Task to complete. In the entries below, find the line with "r2 : regex)" and the line with "Definition phone_pattern_source : string". Return those two lines and all lines between them, exactly.

Material provided.

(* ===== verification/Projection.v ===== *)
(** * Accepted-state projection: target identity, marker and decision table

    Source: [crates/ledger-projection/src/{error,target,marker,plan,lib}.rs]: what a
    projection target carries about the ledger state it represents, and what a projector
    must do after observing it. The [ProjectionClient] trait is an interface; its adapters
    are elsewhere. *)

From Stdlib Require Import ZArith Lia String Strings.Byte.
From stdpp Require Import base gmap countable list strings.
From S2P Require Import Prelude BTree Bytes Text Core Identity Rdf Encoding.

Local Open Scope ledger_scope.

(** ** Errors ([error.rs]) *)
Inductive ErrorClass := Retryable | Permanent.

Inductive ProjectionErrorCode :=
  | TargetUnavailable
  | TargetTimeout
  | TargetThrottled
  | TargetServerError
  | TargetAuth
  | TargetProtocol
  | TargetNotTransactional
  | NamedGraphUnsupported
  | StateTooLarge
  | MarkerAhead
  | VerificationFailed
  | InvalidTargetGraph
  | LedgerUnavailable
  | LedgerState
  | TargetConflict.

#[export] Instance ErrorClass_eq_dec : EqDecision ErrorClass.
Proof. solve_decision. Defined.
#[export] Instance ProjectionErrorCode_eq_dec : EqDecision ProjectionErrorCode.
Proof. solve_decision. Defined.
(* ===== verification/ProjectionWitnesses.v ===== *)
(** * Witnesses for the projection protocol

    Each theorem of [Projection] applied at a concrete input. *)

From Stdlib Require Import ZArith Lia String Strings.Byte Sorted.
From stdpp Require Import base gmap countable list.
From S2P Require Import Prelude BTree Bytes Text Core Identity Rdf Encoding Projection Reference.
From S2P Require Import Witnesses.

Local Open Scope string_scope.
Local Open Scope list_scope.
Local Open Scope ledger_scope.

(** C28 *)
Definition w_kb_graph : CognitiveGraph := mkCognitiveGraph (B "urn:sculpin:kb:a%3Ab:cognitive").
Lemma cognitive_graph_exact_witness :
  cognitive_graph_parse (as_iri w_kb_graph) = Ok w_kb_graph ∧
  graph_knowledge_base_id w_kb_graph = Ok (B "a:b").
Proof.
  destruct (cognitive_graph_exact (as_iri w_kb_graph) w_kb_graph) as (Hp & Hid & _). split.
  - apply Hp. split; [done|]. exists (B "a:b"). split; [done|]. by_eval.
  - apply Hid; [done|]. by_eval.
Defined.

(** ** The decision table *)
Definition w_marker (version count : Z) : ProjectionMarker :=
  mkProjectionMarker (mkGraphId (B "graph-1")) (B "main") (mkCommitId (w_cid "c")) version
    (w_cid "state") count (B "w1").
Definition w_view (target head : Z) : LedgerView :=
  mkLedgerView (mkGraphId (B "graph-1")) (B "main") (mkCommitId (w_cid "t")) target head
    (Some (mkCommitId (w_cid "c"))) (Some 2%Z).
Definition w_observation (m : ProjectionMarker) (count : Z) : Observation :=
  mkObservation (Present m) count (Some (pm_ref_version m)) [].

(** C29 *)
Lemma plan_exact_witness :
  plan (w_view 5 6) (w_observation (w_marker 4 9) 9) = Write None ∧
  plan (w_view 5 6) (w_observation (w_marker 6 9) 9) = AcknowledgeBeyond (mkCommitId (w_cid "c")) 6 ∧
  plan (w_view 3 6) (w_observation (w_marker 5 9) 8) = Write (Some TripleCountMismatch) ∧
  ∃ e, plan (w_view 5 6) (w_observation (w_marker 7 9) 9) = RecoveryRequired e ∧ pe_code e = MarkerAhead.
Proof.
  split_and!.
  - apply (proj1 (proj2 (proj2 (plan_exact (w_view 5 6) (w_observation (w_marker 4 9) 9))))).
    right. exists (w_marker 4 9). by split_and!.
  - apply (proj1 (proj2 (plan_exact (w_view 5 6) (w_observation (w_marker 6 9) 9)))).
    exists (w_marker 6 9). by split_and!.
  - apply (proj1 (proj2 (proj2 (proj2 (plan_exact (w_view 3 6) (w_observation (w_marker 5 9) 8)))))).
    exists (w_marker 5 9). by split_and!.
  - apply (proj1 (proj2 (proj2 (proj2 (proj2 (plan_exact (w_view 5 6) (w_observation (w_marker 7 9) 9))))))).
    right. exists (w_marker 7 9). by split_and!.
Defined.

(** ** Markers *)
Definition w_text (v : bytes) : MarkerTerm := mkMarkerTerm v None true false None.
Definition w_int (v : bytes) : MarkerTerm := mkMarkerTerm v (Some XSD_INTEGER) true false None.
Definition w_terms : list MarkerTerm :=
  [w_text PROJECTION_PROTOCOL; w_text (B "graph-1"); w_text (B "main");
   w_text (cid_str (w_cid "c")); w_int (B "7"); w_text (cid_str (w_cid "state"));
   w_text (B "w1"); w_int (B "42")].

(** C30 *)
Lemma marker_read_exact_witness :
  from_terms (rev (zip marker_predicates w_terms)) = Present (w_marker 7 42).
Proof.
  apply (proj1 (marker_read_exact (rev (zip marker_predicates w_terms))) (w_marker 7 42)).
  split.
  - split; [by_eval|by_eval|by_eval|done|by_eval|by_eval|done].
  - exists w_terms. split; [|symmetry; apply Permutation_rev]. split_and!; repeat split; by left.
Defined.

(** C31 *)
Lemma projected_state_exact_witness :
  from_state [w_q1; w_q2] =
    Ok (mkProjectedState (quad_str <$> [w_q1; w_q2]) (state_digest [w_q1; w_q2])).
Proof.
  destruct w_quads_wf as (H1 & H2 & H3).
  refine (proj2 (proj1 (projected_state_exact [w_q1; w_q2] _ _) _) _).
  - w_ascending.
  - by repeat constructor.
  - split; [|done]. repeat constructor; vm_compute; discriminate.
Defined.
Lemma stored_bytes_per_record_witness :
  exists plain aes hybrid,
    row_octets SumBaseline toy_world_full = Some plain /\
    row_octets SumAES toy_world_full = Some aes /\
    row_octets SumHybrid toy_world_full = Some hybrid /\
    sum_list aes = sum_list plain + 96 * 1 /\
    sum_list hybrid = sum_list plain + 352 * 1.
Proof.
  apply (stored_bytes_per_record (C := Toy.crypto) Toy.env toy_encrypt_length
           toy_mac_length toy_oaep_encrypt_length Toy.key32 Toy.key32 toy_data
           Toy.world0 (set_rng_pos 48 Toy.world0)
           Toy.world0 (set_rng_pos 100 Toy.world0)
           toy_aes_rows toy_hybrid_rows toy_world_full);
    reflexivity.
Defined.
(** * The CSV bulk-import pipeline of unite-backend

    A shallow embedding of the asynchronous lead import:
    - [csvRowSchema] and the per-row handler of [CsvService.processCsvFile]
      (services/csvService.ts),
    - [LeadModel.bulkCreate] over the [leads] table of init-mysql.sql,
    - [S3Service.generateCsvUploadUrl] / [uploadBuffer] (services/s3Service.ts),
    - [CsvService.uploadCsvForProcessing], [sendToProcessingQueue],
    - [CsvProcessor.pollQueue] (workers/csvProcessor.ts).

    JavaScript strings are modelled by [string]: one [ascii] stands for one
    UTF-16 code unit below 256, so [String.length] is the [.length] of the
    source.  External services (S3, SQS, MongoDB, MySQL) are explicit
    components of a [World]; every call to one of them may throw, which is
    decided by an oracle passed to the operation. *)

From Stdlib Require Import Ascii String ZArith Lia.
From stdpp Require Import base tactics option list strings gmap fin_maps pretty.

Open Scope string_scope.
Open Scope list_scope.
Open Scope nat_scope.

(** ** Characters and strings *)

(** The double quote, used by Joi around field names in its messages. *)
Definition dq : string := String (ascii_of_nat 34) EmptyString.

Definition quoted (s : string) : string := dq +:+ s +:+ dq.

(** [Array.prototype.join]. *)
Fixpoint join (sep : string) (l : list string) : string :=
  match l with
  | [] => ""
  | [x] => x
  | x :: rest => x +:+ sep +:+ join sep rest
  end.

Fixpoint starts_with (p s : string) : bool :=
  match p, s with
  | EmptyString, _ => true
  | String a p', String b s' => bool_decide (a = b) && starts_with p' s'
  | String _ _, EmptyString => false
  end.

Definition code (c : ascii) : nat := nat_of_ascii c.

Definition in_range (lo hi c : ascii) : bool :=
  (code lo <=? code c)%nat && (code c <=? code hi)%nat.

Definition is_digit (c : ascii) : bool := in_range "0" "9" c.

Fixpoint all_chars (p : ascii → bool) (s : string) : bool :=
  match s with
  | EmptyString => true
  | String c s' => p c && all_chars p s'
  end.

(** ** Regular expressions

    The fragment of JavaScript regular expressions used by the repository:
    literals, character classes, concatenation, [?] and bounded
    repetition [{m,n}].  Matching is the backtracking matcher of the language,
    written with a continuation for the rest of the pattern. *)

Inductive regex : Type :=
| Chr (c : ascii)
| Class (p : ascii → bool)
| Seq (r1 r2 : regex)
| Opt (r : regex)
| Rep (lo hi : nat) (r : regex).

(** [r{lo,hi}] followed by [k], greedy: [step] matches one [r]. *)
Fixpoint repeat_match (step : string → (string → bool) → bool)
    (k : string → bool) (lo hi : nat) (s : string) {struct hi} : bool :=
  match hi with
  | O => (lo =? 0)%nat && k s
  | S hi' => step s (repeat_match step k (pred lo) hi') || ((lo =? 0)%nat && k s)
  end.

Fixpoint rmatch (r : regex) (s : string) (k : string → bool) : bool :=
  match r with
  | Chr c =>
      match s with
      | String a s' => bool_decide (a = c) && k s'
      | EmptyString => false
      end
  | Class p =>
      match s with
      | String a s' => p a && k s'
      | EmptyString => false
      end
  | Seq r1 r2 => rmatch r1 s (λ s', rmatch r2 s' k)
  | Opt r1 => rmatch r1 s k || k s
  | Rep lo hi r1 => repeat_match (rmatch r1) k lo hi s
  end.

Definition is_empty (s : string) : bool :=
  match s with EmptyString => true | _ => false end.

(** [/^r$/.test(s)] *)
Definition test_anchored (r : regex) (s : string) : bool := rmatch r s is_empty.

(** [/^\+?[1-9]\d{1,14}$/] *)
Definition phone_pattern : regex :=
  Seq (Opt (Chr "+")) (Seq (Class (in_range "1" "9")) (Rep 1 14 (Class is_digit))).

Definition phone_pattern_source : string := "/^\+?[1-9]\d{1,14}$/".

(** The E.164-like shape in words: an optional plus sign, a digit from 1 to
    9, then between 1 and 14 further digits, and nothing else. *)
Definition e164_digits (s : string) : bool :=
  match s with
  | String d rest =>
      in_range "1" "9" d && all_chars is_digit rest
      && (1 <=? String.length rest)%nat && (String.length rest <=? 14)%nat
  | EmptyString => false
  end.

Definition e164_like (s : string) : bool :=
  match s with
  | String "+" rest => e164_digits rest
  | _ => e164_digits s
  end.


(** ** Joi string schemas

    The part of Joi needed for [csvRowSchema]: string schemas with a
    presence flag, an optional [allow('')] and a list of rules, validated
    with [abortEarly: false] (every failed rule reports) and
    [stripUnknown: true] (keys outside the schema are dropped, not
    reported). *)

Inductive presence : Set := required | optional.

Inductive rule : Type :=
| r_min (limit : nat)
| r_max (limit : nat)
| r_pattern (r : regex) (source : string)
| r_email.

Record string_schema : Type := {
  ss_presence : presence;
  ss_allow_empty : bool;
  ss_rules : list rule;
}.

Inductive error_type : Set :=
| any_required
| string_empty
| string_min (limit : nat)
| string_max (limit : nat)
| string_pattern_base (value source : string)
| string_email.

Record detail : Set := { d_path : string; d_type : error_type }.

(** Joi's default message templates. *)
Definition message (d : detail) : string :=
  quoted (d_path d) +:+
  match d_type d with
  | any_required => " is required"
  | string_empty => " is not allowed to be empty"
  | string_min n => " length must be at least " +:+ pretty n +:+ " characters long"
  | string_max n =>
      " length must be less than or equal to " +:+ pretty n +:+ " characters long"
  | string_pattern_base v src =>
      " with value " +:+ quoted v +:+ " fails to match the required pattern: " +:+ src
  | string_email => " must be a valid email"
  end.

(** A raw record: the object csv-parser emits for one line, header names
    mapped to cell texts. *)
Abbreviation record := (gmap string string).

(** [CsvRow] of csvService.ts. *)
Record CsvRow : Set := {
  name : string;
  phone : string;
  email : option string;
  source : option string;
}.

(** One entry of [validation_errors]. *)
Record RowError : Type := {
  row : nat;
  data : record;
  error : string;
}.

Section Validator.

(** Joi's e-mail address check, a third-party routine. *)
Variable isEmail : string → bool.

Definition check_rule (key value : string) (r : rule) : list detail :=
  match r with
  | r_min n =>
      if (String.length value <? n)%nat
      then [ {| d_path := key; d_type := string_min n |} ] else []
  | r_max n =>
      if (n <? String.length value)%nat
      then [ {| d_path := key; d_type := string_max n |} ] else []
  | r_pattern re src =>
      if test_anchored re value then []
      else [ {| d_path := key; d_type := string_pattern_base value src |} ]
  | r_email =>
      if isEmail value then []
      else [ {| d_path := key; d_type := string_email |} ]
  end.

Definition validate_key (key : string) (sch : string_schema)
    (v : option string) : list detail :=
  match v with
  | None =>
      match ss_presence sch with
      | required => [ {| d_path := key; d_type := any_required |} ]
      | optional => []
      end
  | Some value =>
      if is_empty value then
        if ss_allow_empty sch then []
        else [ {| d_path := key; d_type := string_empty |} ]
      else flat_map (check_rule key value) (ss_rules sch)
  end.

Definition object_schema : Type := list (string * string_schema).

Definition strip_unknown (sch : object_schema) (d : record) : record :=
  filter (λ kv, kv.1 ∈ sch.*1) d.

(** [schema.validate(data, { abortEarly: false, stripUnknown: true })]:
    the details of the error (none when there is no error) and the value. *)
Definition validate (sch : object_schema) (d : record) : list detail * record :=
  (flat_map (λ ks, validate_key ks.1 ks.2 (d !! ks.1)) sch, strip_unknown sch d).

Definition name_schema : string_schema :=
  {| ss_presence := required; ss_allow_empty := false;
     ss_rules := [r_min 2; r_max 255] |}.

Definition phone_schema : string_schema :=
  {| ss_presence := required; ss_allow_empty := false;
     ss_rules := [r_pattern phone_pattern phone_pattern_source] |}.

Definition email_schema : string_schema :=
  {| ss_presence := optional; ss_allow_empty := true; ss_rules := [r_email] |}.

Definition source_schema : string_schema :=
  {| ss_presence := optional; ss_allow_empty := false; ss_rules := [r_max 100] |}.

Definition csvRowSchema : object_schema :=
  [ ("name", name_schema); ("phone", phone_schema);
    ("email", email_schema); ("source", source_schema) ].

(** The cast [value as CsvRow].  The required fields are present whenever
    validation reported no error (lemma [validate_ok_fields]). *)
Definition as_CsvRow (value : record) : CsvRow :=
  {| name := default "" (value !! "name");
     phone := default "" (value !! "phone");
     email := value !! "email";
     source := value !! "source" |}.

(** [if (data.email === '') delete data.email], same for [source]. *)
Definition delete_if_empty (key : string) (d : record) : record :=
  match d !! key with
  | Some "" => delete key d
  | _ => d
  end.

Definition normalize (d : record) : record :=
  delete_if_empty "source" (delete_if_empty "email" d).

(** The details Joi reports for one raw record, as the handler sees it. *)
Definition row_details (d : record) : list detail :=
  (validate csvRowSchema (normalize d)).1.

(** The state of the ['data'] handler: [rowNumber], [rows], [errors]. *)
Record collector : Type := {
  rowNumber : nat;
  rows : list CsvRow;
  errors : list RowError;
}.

Answer.
| Seq (r1 r2 : regex)
| Opt (r : regex)
| Rep (lo hi : nat) (r : regex).

(** [r{lo,hi}] followed by [k], greedy: [step] matches one [r]. *)
Fixpoint repeat_match (step : string → (string → bool) → bool)
    (k : string → bool) (lo hi : nat) (s : string) {struct hi} : bool :=
  match hi with
  | O => (lo =? 0)%nat && k s
  | S hi' => step s (repeat_match step k (pred lo) hi') || ((lo =? 0)%nat && k s)
  end.

Fixpoint rmatch (r : regex) (s : string) (k : string → bool) : bool :=
  match r with
  | Chr c =>
      match s with
      | String a s' => bool_decide (a = c) && k s'
      | EmptyString => false
      end
  | Class p =>
      match s with
      | String a s' => p a && k s'
      | EmptyString => false
      end
  | Seq r1 r2 => rmatch r1 s (λ s', rmatch r2 s' k)
  | Opt r1 => rmatch r1 s k || k s
  | Rep lo hi r1 => repeat_match (rmatch r1) k lo hi s
  end.

Definition is_empty (s : string) : bool :=
  match s with EmptyString => true | _ => false end.

(** [/^r$/.test(s)] *)
Definition test_anchored (r : regex) (s : string) : bool := rmatch r s is_empty.

(** [/^\+?[1-9]\d{1,14}$/] *)
Definition phone_pattern : regex :=
  Seq (Opt (Chr "+")) (Seq (Class (in_range "1" "9")) (Rep 1 14 (Class is_digit))).

Definition phone_pattern_source : string := "/^\+?[1-9]\d{1,14}$/".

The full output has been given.